As an “at risk” person due to my age, I need to stay home unless I require food, medicine or money.  Frankly, I’d love to know where I could get some money.  I made the mistake this morning of looking at our brokerage account.  I know that the market has been bad but after looking at our balance I almost wish that our broker had absconded to Mexico and was spending our retirement money on pina coladas.  At least then someone would be having fun with it.  But…back to my “staycation” routine.  My first decision of the day is what to wear.  This used to be a fun activity, sorting through my clothes and putting things together. Now I’m down to deciding which color of sweat pants to wear.  I try to save the black ones for formal occasions – like when the Amazon delivery person is coming. After breakfast we take Dash the Wonder Dog on a walk and then I begin my anti-Covid 19 immunity response.  Right now I’m taking Vitamins C and D, a tablespoon of Sambucol Elderberry Syrup and a packet of Emergen-C.  I have NO idea whether any of that is doing any good but I figure it can’t hurt.  And, I haven’t gotten sick so, fingers crossed, hopefully it’s working, even if it’s all in my head.  Once fortified, I begin on my activities for the day.  I am maintaining my 10,000 steps/day routine.  It’s fairly easy this time of year when our weather is beautiful.  If the virus hangs on until summer and our fitness center remains closed I think I’ll be wearing holes in our rugs marching around the house.  Or, by then, the insane asylum.  But that’s a worry for another day.
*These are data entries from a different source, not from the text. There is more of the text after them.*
(** The work of a robot on a received command.  The positions of its item and of
    its destination, local variables of the thread, depend on fields that no
    thread writes. *)
Definition robot_act (rs : list robot) (rb : robot) (cmd : Z) : robot :=
  if negb (task_completed rb =? 0) then rb
  else
    load_unload
      (if negb (cmd =? 0) then move_robot_one_step_by_direction rs rb cmd else rb).

(** From the start of the thread to its first [block_thread]. *)
Definition robot_start (i : nat) (s : aw) : aw :=
  let rb := default robot0 (robots s !! i) in
  block_thread i (robot_send i (with_robot s i (set_completed rb 0))).

(** From the return of [block_thread] to the next [block_thread]. *)
Definition robot_round (i : nat) (s : aw) : aw :=
  let cmd := receive_command_from_central (mail s) i in
  let s := with_mail s (clear_message_box (mail s) i 1) in
  let rb := default robot0 (robots s !! i) in
  let s := with_robot s i (robot_act (robots s) rb cmd) in
  let s := with_mail s (clear_message_box (mail s) i 0) in
  block_thread i (robot_send i s).

(** *** The initial state and the lock-step run *)

Definition aw_init (rs : list robot) : aw :=
  mkAw rs (init_message_boxes (length rs)) (replicate (length rs) 0) (-1) 0
    (replicate (length rs) NotStarted) [] false 0.

Definition start_all (s : aw) : aw :=
  foldl (fun s i => robot_start i s) s (seq 0 (length (robots s))).
Lemma list_pop_front_spec h l x xs :
  dl h l (x :: xs) ->
  exists h', list_pop_front l h = Ok (Some x, h') /\ dl h' l xs /\ frame (full l xs) h h' /\
    valid h' x.
Proof.
  intros D. destruct (list_remove_spec h l [] x xs D) as (h' & Hx & Dh & F & Hv).
  exists h'. split_and!; [|done..]. unfold list_pop_front, list_front. rewrite bind_assoc.
  kstep (list_empty_ok h l _ D). rewrite bind_assoc, ASSERT_true by done.
  kstep (list_begin_ok h l _ D). by kstep Hx.
Qed.

Lemma list_pop_back_spec h l xs x :
  dl h l (xs ++ [x]) ->
  exists h', list_pop_back l h = Ok (Some x, h') /\ dl h' l xs /\ frame (full l xs) h h' /\
    valid h' x.
Proof.
  intros D. destruct (list_remove_spec h l xs x [] D) as (h' & Hx & Dh & F & Hv).
  rewrite app_nil_r in Dh, F. exists h'. split_and!; [|done..].
  unfold list_pop_back, list_back. rewrite bind_assoc. kstep (list_empty_ok h l _ D).
  assert (Hl : pv h (ltail l) = Some x).
  { apply (chain_linked h (lhead l :: xs) x (ltail l) []).
    pose proof (dl_chain _ _ _ D) as Hc. unfold full in Hc. by rewrite <- (assoc_L (++)) in Hc. }
  rewrite bind_assoc, ASSERT_true by (by destruct xs).
  kstep (get_prev_eq h (ltail l) _ Hl (pv_valid _ _ _ Hl)). by kstep Hx.
Qed.

(** ** Splicing *)

Lemma chain_has_next h l1 a l2 b : chain h (l1 ++ a :: l2 ++ [b]) -> is_Some (nx h a).
Proof.
  destruct l2 as [|c l2]; simpl; intros Hc%chain_linked; destruct Hc as [-> _]; eauto.
Qed.
Lemma chain_has_prev h a l1 b l2 : chain h (a :: l1 ++ b :: l2) -> is_Some (pv h b).
Proof.
  intros Hc. destruct (exists_last (l := a :: l1)) as (zs & c & E); [done|].
  rewrite app_comm_cons, E, <- (assoc_L (++)) in Hc. apply chain_linked in Hc as [_ ->]. eauto.
Qed.

(** The links around a non-empty segment of a list. *)
Lemma seg_links h l xs seg ys l1 p b l2 f la :
  dl h l (xs ++ seg ++ ys) -> place l xs ys l1 p b l2 -> head seg = Some f -> last seg = Some la ->
  linked h p f /\ linked h la b /\ chain h seg /\ is_Some (nx h f) /\ is_Some (pv h la).
Proof.
  intros D P Hf Hla. pose proof (dl_chain _ _ _ D) as Hc.
  rewrite (place_full _ _ _ _ _ _ _ seg P) in Hc. rewrite chain_app in Hc. destruct Hc as [_ Hc].
  rewrite app_comm_cons, chain_app in Hc. destruct Hc as [Hc _].
  destruct (last_Some seg la) as [[m' Em] _]; [done|].
  pose proof Hc as Hc0. rewrite <- app_comm_cons in Hc0.
  apply chain_cons in Hc0 as [Hpf Hc'].
  rewrite Em, <- (assoc_L (++)) in Hc'. simpl in Hc'. rewrite chain_app in Hc'.
  rewrite <- Em in Hc'. destruct Hc' as [Hs Hlb].
  split_and!; [|apply Hlb|done| |].
  - apply Hpf. by destruct seg.
  - destruct seg as [|f' m]; [done|]. injection Hf as ->. by apply (chain_has_next h [p] f m b).
  - rewrite Em, <- app_comm_cons, <- (assoc_L (++)) in Hc. by apply (chain_has_prev h p m' la [b]).
Qed.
All that takes me to about 9 o’clock.  That’s a whole lot of time to kill for the rest of the day trapped inside the house.  I saw a segment on the new-found popularity of jigsaw puzzles on CBS Sunday Morning last week and that reminded me that I had some puzzles stashed away.  I broke one out and started to put the edge pieces together only to discover that my eyesight isn’t what it used to be.  Several of the pieces that I put together did not actually fit correctly but I couldn’t see that so I had something of a jumble on my hands.  It’s still sitting on our dinette table and as this staycation drags on I’m sure I’ll get bored enough to take up the task once again.  Hopefully with better lighting.  My knitting friends and I have discovered (along with the rest of America) the magic of Zoom, the internet meeting app.  So on our regular knitting time on Wednesdays we meet up.  It accomplishes two things – first, it proves that women of a certain age can still master some new technology and second, it puts something fun on the calendar.

Alas, I have to admit that once I’ve cleaned the house for the umpteenth time, watched a few episodes of Grace and Frankie,  and then knit for a couple of hours, I resort to playing Candy Crush on my iPad.  It truly is amazing what a time suck it is.  On the other hand, it keeps me from looking at the latest coronavirus stats and worrying about the health and safety of those I love.  It’s only April 6th.  I know that we all can get through this.  I just hope that it ends before I’ve mastered all 6365 levels of Candy Crush.